## [Dataset entries]
(** Taking out the entry at the cursor if it has the key. *)
Lemma take_entry c mid rest k t :
  Cursor.positioned c mid rest → represents t mid → valid (mid ++ rest) →
  (∀ e, e ∈ mid → before_key k (entry_key e) = true) → (∀ e, e ∈ rest → before_key k (entry_key e) = false) →
  ∃ d c' skipped, Cursor.end_ c = Some d ∧
    is_eq (MapKeyRef_cmp (Some k) d) = bool_decide (is_Some (lookup (Some k) (mid ++ rest))) ∧
    Cursor.item c = Some (head rest) ∧
    below (Some k) (mid ++ rest) = mid ∧
    match lookup (Some k) (mid ++ rest) with
    | Some e => head rest = Some e ∧ entry_key e = k ∧ Cursor.next c = Some c'
    | None => c' = c ∧ rest = above (Some k) (mid ++ rest)
    end ∧
    Cursor.positioned c' (mid ++ skipped) (above (Some k) (mid ++ rest)).
Proof.
  intros Hc Ht Hv Hm Hr. destruct (end_is_key c mid rest k Hc Hm) as (d & -> & Ed).
  destruct (Keyed.at_key_spec (D := MapKey K) mid rest (Some k) Hv)
    as [(e & rest' & -> & H1 & H2 & H3 & H4)|(H1 & H2 & H3 & H4)].
  - intros e He. apply (is_lt_true compare). by apply Hm.
  - intros e He%head_Some_elem_of E. specialize (Hr e He). unfold before_key in Hr. cbn in E.
    by rewrite E in Hr.
  - destruct (Cursor.next_ok _ _ _ _ Hc) as (c' & E & Hp). exists d, c', [e].
    rewrite H2, H3, H4, Ed, (Cursor.item_ok _ _ _ Hc). cbn [head]. rewrite H1.
    apply Keyed.same_key_true in H1. injection H1 as H1. by split_and!.
  - exists d, c, []. rewrite H2, H3, H4, Ed, (Cursor.item_ok _ _ _ Hc), app_nil_r.
    split_and!; try done. destruct (head rest) as [e|]; [|done]. by rewrite (H1 e).
Qed.

Lemma map_remove_ok m l k :
  Keyed.fits m l →
  ∃ m', remove m k = Some (m', value <$> lookup (Some k) l) ∧ represents m' (delete (Some k) l).
Proof.
  intros Hf. pose proof Hf as (h & _ & _ & _ & Hv). unfold remove.
  destruct (slice_cut m l (MapKeyRef_cmp (Some k)) Left (before_key k))
    as (c & t & mid & rest & -> & Ht & -> & Hc & _ & Hm & Hr);
    [done|apply initial_before|apply skips_before|done|]. cbn [mbind option_bind].
  destruct (take_entry c mid rest k t) as (d & c' & sk & -> & Ed & Ei & Hb & Hl & Hc'); [done..|].
  cbn [mbind option_bind]. rewrite Ed.
  destruct (Keyed.suffix_append c' (mid ++ sk) (above (Some k) (mid ++ rest)) t mid)
    as (c2 & s & m' & E1 & E2 & Hm'); [by left|done| |].
  { pose proof (Keyed.delete_valid (D := MapKey K) (Some k) _ Hv) as H. unfold Keyed.delete in H.
    by rewrite Hb in H. }
  unfold Keyed.delete. rewrite Hb.
  destruct (lookup (Some k) (mid ++ rest)) as [e|].
  - destruct Hl as (E & _ & En). cbn [bool_decide]. rewrite bool_decide_eq_true_2 by by exists e.
    rewrite Ei, E. cbn [mbind option_bind]. rewrite En. cbn [mbind option_bind].
    rewrite E1. cbn [mbind option_bind]. rewrite E2. by exists m'.
  - destruct Hl as [-> _]. rewrite bool_decide_eq_false_2 by (by intros [? ?]).
    cbn [mbind option_bind]. rewrite E1. cbn [mbind option_bind]. rewrite E2. by exists m'.
Qed.

Lemma update_ok {R} m l k (f : V → V * R) :
  Keyed.fits m l →
  ∃ m', update m k f = Some (m', (λ e, (f (value e)).2) <$> lookup (Some k) l) ∧
    represents m' match lookup (Some k) l with
                  | Some e => replace (mk_entry k (f (value e)).1) l | None => l end.
Proof.
  intros Hf. pose proof Hf as (h & _ & _ & _ & Hv). unfold update.
  destruct (slice_cut m l (MapKeyRef_cmp (Some k)) Left (before_key k))
    as (c & t & mid & rest & -> & Ht & -> & Hc & _ & Hm & Hr);
    [done|apply initial_before|apply skips_before|done|]. cbn [mbind option_bind].
  destruct (take_entry c mid rest k t) as (d & c' & sk & -> & Ed & Ei & Hb & Hl & Hc'); [done..|].
  cbn [mbind option_bind]. rewrite Ed.
  destruct (lookup (Some k) (mid ++ rest)) as [e|].
  - destruct Hl as (E & Ek & En). rewrite bool_decide_eq_true_2 by by exists e.
    rewrite Ei, E. cbn [mbind option_bind fmap option_fmap option_map]. rewrite Ek.
    destruct (f (value e)) as [v r]. cbn [fst snd].
    pose proof (Keyed.replace_valid (D := MapKey K) (mk_entry k v) _ Hv I) as Hv'.
    unfold Keyed.replace in *. cbn [key MapEntry_keyed entry_key] in *. rewrite Hb in *.
    destruct (represents_push t mid (mk_entry k v)) as (t2 & -> & Ht2);
      [done|by rewrite app_assoc in Hv'; apply valid_app in Hv' as [? _]|].
    cbn [mbind option_bind]. rewrite En. cbn [mbind option_bind].
    destruct (Keyed.suffix_append c' (mid ++ sk) (above (Some k) (mid ++ rest)) t2 (mid ++ [mk_entry k v]))
      as (c2 & s & m' & -> & E2 & Hm'); [by left|done|by rewrite <- app_assoc|].
    cbn [mbind option_bind]. rewrite E2. exists m'. by rewrite <- app_assoc in Hm'.
  - destruct Hl as [-> Er]. rewrite bool_decide_eq_false_2 by (by intros [? ?]).
    cbn [mbind option_bind fmap option_fmap option_map].
    destruct (Keyed.suffix_append c mid rest t mid) as (c2 & s & m' & -> & E2 & Hm'); [by left|done..|].
    cbn [mbind option_bind]. rewrite E2. by exists m'.
Qed.

Definition target_ok (f : K → comparison) : Prop := initial (λ k, is_gt (f k)).

Lemma remove_range_ok m l (start end_ : K → comparison) :
  Keyed.fits m l → target_ok start → target_ok end_ → (∀ k, start k = Gt → end_ k = Gt) →
  ∃ m' l', remove_range m start end_ = Some m' ∧ represents m' l' ∧ valid l' ∧
    l' = filter (λ e, is_gt (start (entry_key e)) || negb (is_gt (end_ (entry_key e))) = true) l.
Proof.
  intros Hf Hs He Hse. pose proof Hf as (h & _ & _ & _ & Hv). unfold remove_range.
  destruct (slice_cut m l (MapSeekTargetAdaptor start) Left (λ k, is_gt (start k)))
    as (c & t & mid & rest & -> & Ht & El & Hc & _ & Hm & Hr); [done|done|by intros k; cbn; destruct (start k)|done|].
  cbn [mbind option_bind].
  destruct (seek_cut c l mid rest (MapSeekTargetAdaptor end_) Left (λ k, is_gt (end_ k)))
    as (c2 & hit & mid2 & rest2 & -> & El2 & Hc2 & _ & Hm2 & Hr2);
    [by left|done|done|done|by intros k; cbn; destruct (end_ k)|done|].
  cbn [mbind option_bind].
  assert (∃ x, mid2 = mid ++ x ∧ rest = x ++ rest2) as (x & -> & ->).
  { assert (mid ++ rest = mid2 ++ rest2) as E by congruence.
    apply app_eq_inv in E as [(x & -> & ->)|(x & -> & ->)]; [|by exists x].
    destruct x as [|y x]; [exists []; by rewrite !app_nil_r|]. exfalso.
    specialize (Hr2 y (list_elem_of_here _ _)). cbn in Hr2.
    assert (is_gt (start (entry_key y)) = true) as Hy by (apply Hm, elem_of_app; right; left).
    rewrite Hse in Hr2; [done|]. by destruct (start (entry_key y)). }
  assert (mid ++ rest2 = filter (λ e, is_gt (start (entry_key e)) || negb (is_gt (end_ (entry_key e))) = true) l) as Ef.
  { rewrite El, !filter_app, (Keyed.filter_all _ mid), (Keyed.filter_none _ x), (Keyed.filter_all _ rest2); try done.
    - intros e Hin. by rewrite (Hr2 e), orb_true_r.
    - intros e Hin. rewrite (Hr e) by (apply elem_of_app; by left).
      by rewrite (Hm2 e) by (apply elem_of_app; by right).
    - intros e Hin. by rewrite (Hm e). }
  assert (valid (mid ++ rest2)) as Hv'.
  { rewrite Ef. by apply Keyed.sorted_filter. }
  destruct (Keyed.suffix_append c2 (mid ++ x) rest2 t mid) as (c3 & s & m' & -> & E2 & Hm');
    [by left|done..|].
  cbn [mbind option_bind]. by exists m', (mid ++ rest2).
Qed.

Lemma idle_item c l : Cursor.idle c l → Cursor.did_seek c = true → Cursor.item c = Some None.
Proof. intros [h ? ? ? ? Hs ? ?] Hd. unfold Cursor.item, Cursor.assert_did_seek. by rewrite Hd, Hs. Qed.
Lemma prev_did_seek c c' : Cursor.prev c = Some c' → Cursor.did_seek c' = true.
Proof.
  unfold Cursor.prev, Cursor.search_backward. intros H.
  repeat (apply bind_Some in H as ([? ?] & _ & H) || destruct p). by injection H as <-.
Qed.

Lemma closest_ok m l k :
  Keyed.fits m l →
  closest m k = Some ((λ e, (entry_key e, value e)) <$> list.last (cut (upto_key k) l).1).
Proof.
  intros Hf. pose proof Hf as (h & _ & _ & _ & Hv). unfold closest.
  destruct (seek_cut (Cursor.new m) l [] l (MapKeyRef_cmp (Some k)) Right (upto_key k))
    as (c & hit & mid & rest & -> & -> & Hc & -> & _ & _);
    [by apply Keyed.fits_ready|done|done|apply initial_upto|apply skips_upto|done|].
  cbn [mbind option_bind fst]. destruct (Cursor.prev_ok _ _ _ Hc) as (c' & E & H). rewrite E.
  cbn [mbind option_bind]. apply prev_did_seek in E. destruct H as [[-> Hi]|(b & y & -> & Hp)].
  - by rewrite (idle_item _ _ Hi E).
  - rewrite (Cursor.item_ok _ _ _ Hp), last_snoc. done.
Qed.

Lemma iter_from_ok m l k fuel :
  Keyed.fits m l → (length l < fuel)%nat →
  iter_from fuel m k = Some (map (λ e, (entry_key e, value e)) (cut (before_key k) l).2).
Proof.
  intros Hf Hl. pose proof Hf as (h & _ & _ & _ & Hv). unfold iter_from.
  destruct (seek_cut (Cursor.new m) l [] l (MapKeyRef_cmp (Some k)) Left (before_key k))
    as (c & hit & mid & rest & -> & -> & Hc & -> & _ & _);
    [by apply Keyed.fits_ready|done|done|apply initial_before|apply skips_before|done|].
  cbn [mbind option_bind snd]. rewrite length_app in Hl.
  rewrite (Iter.collect_cursor_ok c mid rest fuel Hc); [done|lia].
Qed.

## [ACTIVITY]
Of the entries above, repeat exactly the lines between the line with "unfold Keyed.replace in" and the line with "Lemma remove_range_ok m", inclusive, and no others.

## [ANSWER SPACE]
    unfold Keyed.replace in *. cbn [key MapEntry_keyed entry_key] in *. rewrite Hb in *.
    destruct (represents_push t mid (mk_entry k v)) as (t2 & -> & Ht2);
      [done|by rewrite app_assoc in Hv'; apply valid_app in Hv' as [? _]|].
    cbn [mbind option_bind]. rewrite En. cbn [mbind option_bind].
    destruct (Keyed.suffix_append c' (mid ++ sk) (above (Some k) (mid ++ rest)) t2 (mid ++ [mk_entry k v]))
      as (c2 & s & m' & -> & E2 & Hm'); [by left|done|by rewrite <- app_assoc|].
    cbn [mbind option_bind]. rewrite E2. exists m'. by rewrite <- app_assoc in Hm'.
  - destruct Hl as [-> Er]. rewrite bool_decide_eq_false_2 by (by intros [? ?]).
    cbn [mbind option_bind fmap option_fmap option_map].
    destruct (Keyed.suffix_append c mid rest t mid) as (c2 & s & m' & -> & E2 & Hm'); [by left|done..|].
    cbn [mbind option_bind]. rewrite E2. by exists m'.
Qed.

Definition target_ok (f : K → comparison) : Prop := initial (λ k, is_gt (f k)).

Lemma remove_range_ok m l (start end_ : K → comparison) :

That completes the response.